Los Priscos
- Founded by: Armando Alberto, Eneas, Jose Rodolfo and David Ricardo Prisco
- Founding location: Colombia
- Years active: 1980s-1991
- Territory: Colombia
- Membership (est.): 3600
- Criminal activities: Drug trafficking, arms trafficking, assassinations, bombing, bribery, kidnapping, extortion, money laundering, murder, political corruption, racketeering.

= Los Priscos =

Los Priscos were a criminal group affiliated with the Medellín Cartel in Colombia. In the 1980s and early 1990s they participated in several assassinations in Colombia. They were often described as functioning like the ‘armed-wing of Medellín’.

The group is named after the four Prisco Lopera brothers: Armando Alberto, Eneas, Jose Rodolfo and David Ricardo. There was a fifth brother, Conrado Antonio, a doctor. Conrado was well respected in the medical community, but he was the personal physician to Pablo Escobar. Conrado is thought to have been kidnapped and murdered on the orders of Pablo Escobar in Cocorná, in eastern Antioquia.
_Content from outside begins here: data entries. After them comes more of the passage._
(* ===== verification/Store.v ===== *)
(** * Store: the file registry and the chunk store (src/store.rs)

    Module [Registry] is [FileEntry] and the last-writer-wins set [GSet];
    module [Chunks] the content-addressed [ChunkStore].  A [HashMap] is a
    [gmap]; where the code iterates over one, the order is an argument (a
    permutation of the values).  The directory of the chunk store is a [gmap]
    from file name to contents, its I/O calls succeeding; the wall clock
    [now] is an argument. *)

From S2P Require Import Prelude Order Bytes Externals Erasure Goldilocks Instances.

Module Registry.
Section registry.
Context {HM : Hemera}.

Record file_entry := mk_entry {
  fe_name : string;
  fe_original_len : nat;
  fe_k : nat;
  fe_n : nat;
  fe_shard_hashes : list string;
  fe_timestamp : N;
  fe_entry_hash : string;
  fe_device_id : string;
  fe_das_root : string;
  fe_shard_copies : nat;
  fe_deleted : bool
}.

Definition MAX_CLOCK_DRIFT_MS : N := 3600000.
Definition MAX_REGISTRY_ENTRIES : N := 100000.

Inductive validation_error := HashMismatch | TimestampFuture | EmptyName | NoShards | RegistryFull.

Definition compute_hash (name : string) (shard_hashes : list string) (timestamp : N)
    (device_id : string) : string :=
  to_hex (hemera_hash (str_bytes name ++ concat (map str_bytes shard_hashes)
    ++ u64_le timestamp ++ str_bytes device_id)).

Definition verify_hash (e : file_entry) : bool :=
  bool_decide (fe_entry_hash e =
    compute_hash (fe_name e) (fe_shard_hashes e) (fe_timestamp e) (fe_device_id e)).

Definition validate (now : N) (e : file_entry) : result validation_error unit :=
  if bool_decide (fe_name e = ""%string) then Err EmptyName
  else if bool_decide (fe_shard_hashes e = []) then Err NoShards
  else if negb (verify_hash e) then Err HashMismatch
  else if (now + MAX_CLOCK_DRIFT_MS <? fe_timestamp e)%N then Err TimestampFuture
  else Ok tt.

Record gset_crdt := mk_gset { files : gmap string file_entry }.
Definition gset_new : gset_crdt := mk_gset ∅.
(* ===== verification/Nmt.v ===== *)
(** * Nmt: the namespaced Merkle tree (src/nmt.rs)

    [build] sorts the leaves and hashes them pairwise; [prove] returns the
    leaves of one namespace with the root; [verify] checks a proof against a
    trusted root, [verify_full] against the whole leaf list.  The recursion of
    [build_tree] is on a fuel, the number of leaves. *)

From S2P Require Import Prelude Order Bytes Externals Goldilocks Instances.

Section nmt.
Context {HM : Hemera}.

Record nmt_leaf := mk_leaf { nl_namespace : string; nl_data_hash : string }.
Record nmt_node := mk_node { nn_hash : string; nn_min : string; nn_max : string }.
Record completeness_proof := mk_cproof {
  cp_namespace : string;
  cp_leaves : list nmt_leaf;
  cp_root : nmt_node;
  cp_total : nat
}.

#[global] Instance nmt_leaf_eq_dec : EqDecision nmt_leaf.
Proof. solve_decision. Defined.
#[global] Instance nmt_node_eq_dec : EqDecision nmt_node.
Proof. solve_decision. Defined.
#[global] Instance nmt_leaf_ord : Ord nmt_leaf := cmp_via (fun l => (nl_namespace l, nl_data_hash l)).

Definition colon : list byte := [":"%byte].

(** The formatted preimages of a leaf and of a pair. *)
Definition leaf_preimage (l : nmt_leaf) : list byte :=
  str_bytes "nmt_leaf:" ++ str_bytes (nl_namespace l) ++ colon ++ str_bytes (nl_data_hash l).
Definition pair_preimage (left right : nmt_node) : list byte :=
  str_bytes "nmt_node:" ++ str_bytes (nn_hash left) ++ colon ++ str_bytes (nn_hash right) ++ colon
    ++ str_bytes (nn_min left) ++ colon ++ str_bytes (nn_max right).

Definition hash_leaf (l : nmt_leaf) : string := to_hex (hemera_hash (leaf_preimage l)).

Definition hash_pair (left right : nmt_node) : nmt_node :=
  mk_node (to_hex (hemera_hash (pair_preimage left right)))
    (omin (nn_min left) (nn_min right)) (omax (nn_max left) (nn_max right)).

Definition empty_node : nmt_node :=
  mk_node (String.string_of_list_ascii (replicate 64 (Ascii.ascii_of_N 48))) "" "".

Fixpoint build_tree_fuel (fuel : nat) (sorted_leaves : list nmt_leaf) : nmt_node :=
  match sorted_leaves with
  | [] => empty_node
  | [l] => mk_node (hash_leaf l) (nl_namespace l) (nl_namespace l)
  | _ =>
      match fuel with
      | 0 => empty_node
      | S fuel =>
          let mid := length sorted_leaves / 2 in
          hash_pair (build_tree_fuel fuel (take mid sorted_leaves))
            (build_tree_fuel fuel (drop mid sorted_leaves))
      end
  end.
Definition build_tree (sorted_leaves : list nmt_leaf) : nmt_node :=
  build_tree_fuel (length sorted_leaves) sorted_leaves.

Definition build (leaves : list nmt_leaf) : nmt_node := build_tree (sort leaves).

Definition in_namespace (ns : string) (l : nmt_leaf) : Prop := nl_namespace l = ns.
#[global] Instance in_namespace_dec ns l : Decision (in_namespace ns l) := decide (nl_namespace l = ns).

Definition prove (leaves : list nmt_leaf) (namespace : string) : completeness_proof :=
  let sorted := sort leaves in
  mk_cproof namespace (filter (in_namespace namespace) sorted) (build_tree sorted) (length sorted).

(** [proof.leaves[i] < proof.leaves[i - 1]] for some [i] in [1..len]. *)
Definition unsorted (leaves : list nmt_leaf) : bool :=
  existsb (fun p => olt p.2 p.1) (zip leaves (tail leaves)).

Definition verify (proof : completeness_proof) (trusted_root : nmt_node) : bool :=
  if negb (bool_decide (cp_root proof = trusted_root)) then false
  else if existsb (fun l => negb (bool_decide (nl_namespace l = cp_namespace proof))) (cp_leaves proof) then false
  else if unsorted (cp_leaves proof) then false
  else true.

Definition verify_full (all_leaves : list nmt_leaf) (proof : completeness_proof) : bool :=
  if negb (verify proof (build all_leaves)) then false
  else
    let actual := filter (in_namespace (cp_namespace proof)) (sort all_leaves) in
    if negb (bool_decide (length actual = length (cp_leaves proof))) then false
    else negb (existsb (fun p => negb (bool_decide (p.1 = p.2))) (zip actual (cp_leaves proof))).

(** ** Lemmas *)

#[global] Instance nmt_leaf_ord_laws : OrdLaws nmt_leaf.
Proof.
  assert (Inj (=) (=) (fun l => (nl_namespace l, nl_data_hash l))).
  { intros [n1 d1] [n2 d2]. simpl. congruence. }
  by apply (cmp_via_laws (fun l => (nl_namespace l, nl_data_hash l))).
Qed.

Lemma halves (l : list nmt_leaf) :
  2 <= length l ->
  1 <= length (take (length l / 2) l) < length l /\ 1 <= length (drop (length l / 2) l) < length l.
Proof.
  intros Hl. rewrite length_take, length_drop.
  assert (1 <= length l / 2) by (apply Nat.div_le_lower_bound; lia).
  assert (length l / 2 < length l) by (apply Nat.div_lt; lia). lia.
Qed.

Lemma build_tree_fuel_enough l f1 f2 :
  length l <= f1 -> length l <= f2 -> build_tree_fuel f1 l = build_tree_fuel f2 l.
Proof.
  remember (length l) as n eqn:Hn. revert l f1 f2 Hn.
  induction n as [n IH] using lt_wf_ind. intros l f1 f2 Hn H1 H2.
  destruct l as [|x [|y l]]; [by destruct f1, f2..|].
  destruct f1 as [|f1]; [simpl in Hn; lia|]. destruct f2 as [|f2]; [simpl in Hn; lia|].
  cbn [build_tree_fuel]. destruct (halves (x :: y :: l)) as [[? ?] [? ?]]; [simpl; lia|].
  f_equal; (eapply IH; [|reflexivity|..]); lia.
Qed.

(** The fuel is enough: the recursion unfolds. *)
Lemma build_tree_split l :
  2 <= length l ->
  build_tree l = hash_pair (build_tree (take (length l / 2) l)) (build_tree (drop (length l / 2) l)).
Proof.
  intros Hl. destruct (halves l Hl) as [[? ?] [? ?]]. unfold build_tree at 1.
  rewrite (build_tree_fuel_enough l (length l) (S (length l))) by lia.
  transitivity (hash_pair (build_tree_fuel (length l) (take (length l / 2) l))
                  (build_tree_fuel (length l) (drop (length l / 2) l))).
  { destruct l as [|x [|y l]]; [simpl in Hl; lia..|]. done. }
  unfold build_tree. f_equal; apply build_tree_fuel_enough; lia.
Qed.

Lemma node_hash_length `{!HexLaws} l : l <> [] -> String.length (nn_hash (build_tree l)) = 64.
Proof.
  intros Hl. destruct l as [|x [|y l]]; [done|simpl; apply to_hex_length|].
  rewrite build_tree_split by (simpl; lia). simpl. apply to_hex_length.
Qed.

Definition colon_free (s : string) : Prop := ":"%byte ∉ str_bytes s.

Lemma app_colon_inj (a b c d : list byte) :
  ":"%byte ∉ a -> ":"%byte ∉ c -> a ++ colon ++ b = c ++ colon ++ d -> a = c /\ b = d.
Proof.
  revert c. induction a as [|x a IH]; intros [|y c] Ha Hc; simpl; intros E.
  - by injection E.
  - injection E as <- _. exfalso. apply Hc. constructor.
  - injection E as -> _. exfalso. apply Ha. constructor.
  - injection E as -> E. apply not_elem_of_cons in Ha as [_ Ha], Hc as [_ Hc].
    destruct (IH c Ha Hc E) as [-> ->]. done.
Qed.

Lemma leaf_preimage_inj l1 l2 :
  colon_free (nl_namespace l1) -> colon_free (nl_namespace l2) ->
  leaf_preimage l1 = leaf_preimage l2 -> l1 = l2.
Proof.
  destruct l1 as [n1 d1], l2 as [n2 d2]. unfold leaf_preimage; simpl nl_namespace; simpl nl_data_hash.
  intros H1 H2 E. apply app_inv_head in E. apply app_colon_inj in E as [En Ed]; [|done..].
  apply (inj str_bytes) in En, Ed. by subst.
Qed.

Lemma pair_preimage_hashes a b c d :
  String.length (nn_hash a) = String.length (nn_hash c) ->
  String.length (nn_hash b) = String.length (nn_hash d) ->
  pair_preimage a b = pair_preimage c d -> nn_hash a = nn_hash c /\ nn_hash b = nn_hash d.
Proof.
  unfold pair_preimage. intros Hac Hbd E. apply app_inv_head in E.
  apply app_inj_1 in E as [E1 E]; [|by rewrite !str_bytes_length].
  apply app_inv_head in E.
  apply app_inj_1 in E as [E2 _]; [|by rewrite !str_bytes_length].
  split; by apply (inj str_bytes).
Qed.

Lemma leaf_pair_preimage l a b : leaf_preimage l <> pair_preimage a b.
Proof. unfold leaf_preimage, pair_preimage. simpl. congruence. Qed.

(** Equal preimages, or a collision. *)
Lemma hex_collision `{!HexLaws} x y :
  to_hex (hemera_hash x) = to_hex (hemera_hash y) -> x = y \/ exists x y, collides x y.
Proof.
  intros E%(inj to_hex). destruct (decide (x = y)); [by left|]. right. by exists x, y.
Qed.

Lemma build_tree_binds `{!HexLaws} l1 l2 :
  l1 <> [] -> l2 <> [] ->
  Forall (fun l => colon_free (nl_namespace l)) l1 -> Forall (fun l => colon_free (nl_namespace l)) l2 ->
  nn_hash (build_tree l1) = nn_hash (build_tree l2) -> l1 = l2 \/ exists x y, collides x y.
Proof.
  remember (length l1) as n eqn:Hn. revert l1 l2 Hn.
  induction n as [n IH] using lt_wf_ind. intros l1 l2 Hn N1 N2 C1 C2 E.
  destruct (decide (2 <= length l1)) as [H1|H1], (decide (2 <= length l2)) as [H2|H2].
  - rewrite (build_tree_split l1 H1), (build_tree_split l2 H2) in E. cbn [hash_pair nn_hash] in E.
    apply hex_collision in E as [E|]; [|by right].
    destruct (halves l1 H1) as [[? ?] [? ?]], (halves l2 H2) as [[? ?] [? ?]].
    set (m1 := length l1 / 2) in *. set (m2 := length l2 / 2) in *.
    assert (take m1 l1 <> [] /\ drop m1 l1 <> [] /\ take m2 l2 <> [] /\ drop m2 l2 <> []) as (? & ? & ? & ?).
    { split_and!; intros E0; rewrite E0 in *; simpl in *; lia. }
    apply pair_preimage_hashes in E as [Ea Eb]; [|by rewrite !node_hash_length..].
    apply (IH (length (take m1 l1))) in Ea as [Ea|]; [|by right|lia|done|done|done|by apply Forall_take..].
    apply (IH (length (drop m1 l1))) in Eb as [Eb|]; [|by right|lia|done|done|done|by apply Forall_drop..].
    left. by rewrite <-(take_drop m1 l1), <-(take_drop m2 l2), Ea, Eb.
  - destruct l2 as [|y [|? ?]]; [done| |simpl in H2; lia].
    rewrite (build_tree_split l1 H1) in E. cbn [hash_pair nn_hash] in E.
    symmetry in E. apply hex_collision in E as [E|]; [by apply leaf_pair_preimage in E|by right].
  - destruct l1 as [|x [|? ?]]; [done| |simpl in H1; lia].
    rewrite (build_tree_split l2 H2) in E. cbn [hash_pair nn_hash] in E.
    apply hex_collision in E as [E|]; [by apply leaf_pair_preimage in E|by right].
  - destruct l1 as [|x [|? ?]]; [done| |simpl in H1; lia].
    destruct l2 as [|y [|? ?]]; [done| |simpl in H2; lia]. simpl in E.
    apply hex_collision in E as [E|]; [|by right]. left. f_equal.
    apply Forall_cons in C1 as [? _], C2 as [? _]. by apply leaf_preimage_inj.
Qed.

Lemma unsorted_sorted (l : list nmt_leaf) : SortedBy id l -> unsorted l = false.
Proof.
  unfold unsorted. induction 1 as [|x l Hl IH Hall]; [done|].
  destruct l as [|y l]; [done|]. simpl in *. rewrite IH, orb_false_r.
  apply Forall_cons in Hall as [Hxy _]. rewrite ole_olt in Hxy. by apply negb_true_iff.
Qed.

Lemma existsb_false {A} (f : A -> bool) l : existsb f l = false <-> Forall (fun x => f x = false) l.
Proof.
  induction l as [|x l IH]; simpl; [split; auto|]. rewrite orb_false_iff, Forall_cons, IH. done.
Qed.

Lemma zip_equal {A} `{EqDecision A} (l1 l2 : list A) :
  length l1 = length l2 ->
  existsb (fun p => negb (bool_decide (p.1 = p.2))) (zip l1 l2) = false <-> l1 = l2.
Proof.
  revert l2; induction l1 as [|x l1 IH]; intros [|y l2]; simpl; try done. intros [= Hl].
  rewrite orb_false_iff, negb_false_iff, bool_decide_eq_true, IH by done. split; [by intros [-> ->]|].
  by intros [= -> ->].
Qed.

Lemma verify_full_iff all proof :
  verify_full all proof = true <->
    cp_root proof = build all /\
    cp_leaves proof = filter (in_namespace (cp_namespace proof)) (sort all).
Proof.
  unfold verify_full, verify.
  case_bool_decide as Hr; simpl; [|split; [done|by intros [? _]]].
  set (actual := filter (in_namespace (cp_namespace proof)) (sort all)).
  assert (cp_leaves proof = actual ->
    existsb (fun l => negb (bool_decide (nl_namespace l = cp_namespace proof))) (cp_leaves proof) = false /\
    unsorted (cp_leaves proof) = false) as Hact.
  { intros ->. split.
    - apply existsb_false, Forall_forall. intros l [Hl _]%list_elem_of_filter.
      by rewrite bool_decide_eq_true_2.
    - apply unsorted_sorted. unfold actual. apply sorted_by_filter, sort_by_sorted. }
  split.
  - intros H. split; [done|].
    destruct (existsb _ (cp_leaves proof)); [done|]. destruct (unsorted _); [done|]. simpl in H.
    case_bool_decide as Hl; [|done]. simpl in H. symmetry.
    apply zip_equal; [done|]. by apply negb_true_iff.
  - intros [_ E]. destruct (Hact E) as [-> ->]. simpl. rewrite bool_decide_eq_true_2 by (by rewrite E).
    simpl. apply negb_true_iff, zip_equal; by rewrite E.
Qed.
End nmt.

(** ** Properties *)

Section nmt_properties.
Context {HM : Hemera}.

(** [verify_full] accepts exactly the complete proofs: the root is that of
    the leaves and the proof lists all leaves of its namespace, each as often
    as it occurs, in order; so every proof made by [prove] is accepted and an
    omission, an insertion or a reordering is rejected.  [build] does not
    depend on the order of the leaves. *)
Lemma verify_full_complete (all all' : list nmt_leaf) (proof : completeness_proof) (ns : string) :
  (verify_full all proof = true <->
     cp_root proof = build all /\
     cp_leaves proof = filter (in_namespace (cp_namespace proof)) (sort all)) /\
  verify_full all (prove all ns) = true /\
  (all ≡ₚ all' -> build all = build all' /\ prove all ns = prove all' ns).
Proof.
  split; [apply verify_full_iff|]. split; [by apply verify_full_iff|].
  intros Hp. unfold build, prove. by rewrite (sort_proper all all' Hp).
Qed.

End nmt_properties.

(** ** Witnesses *)

Definition ex_leaves : list nmt_leaf := [mk_leaf "b" "2"; mk_leaf "a" "1"; mk_leaf "a" "0"].

(** The preimage of a leaf does not separate a namespace holding a colon. *)
Lemma leaf_hash_ambiguous {HM : Hemera} : hash_leaf (mk_leaf "a:b" "c") = hash_leaf (mk_leaf "a" "b:c").
Proof. reflexivity. Qed.

Lemma verify_full_complete_witness : build ex_leaves = build (rev ex_leaves).
Proof.
  apply (verify_full_complete ex_leaves (rev ex_leaves) (prove ex_leaves "a") "a").
  apply (bool_decide_eq_true_1 _). by_vm.
Defined.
Another doctor, Edgar de Jesus Botero Prisco, a first cousin to the brothers, was also killed.

The Priscos were involved in murder and attacks that the head of the Medellín cartel, Pablo Escobar, ordered between 1984 and 1990. They have been linked to the assassinations of Justice Minister Rodrigo Lara Bonilla, director of El Espectador, Guillermo Cano Isaza; Hernando Baquero Borda magistrate; First Superior Judge Tulio Manuel Castro Gil; Attorney Carlos Mauro Hoyos, governor of Antioquia, Antonio Roldán Betancur; Colonel Waldemar Franklin Quintero, Colonel Jaime Ramírez, the head of the transit section of Medellín, Mauro Alfredo Benjumea, of the judges of the Court of that city, Alvaro Medina Ochoa and Gustavo Zuluaga Serna, and an attack on Chamber representative Alberto Villamizar, among other crimes.

This criminal group was dismantled on January 22, 1991, when David Ricardo Prisco, head of the organization, died on the same day as his brother Armando, in two separate operations developed by the National Police of Colombia in Medellín and Rionegro respectively.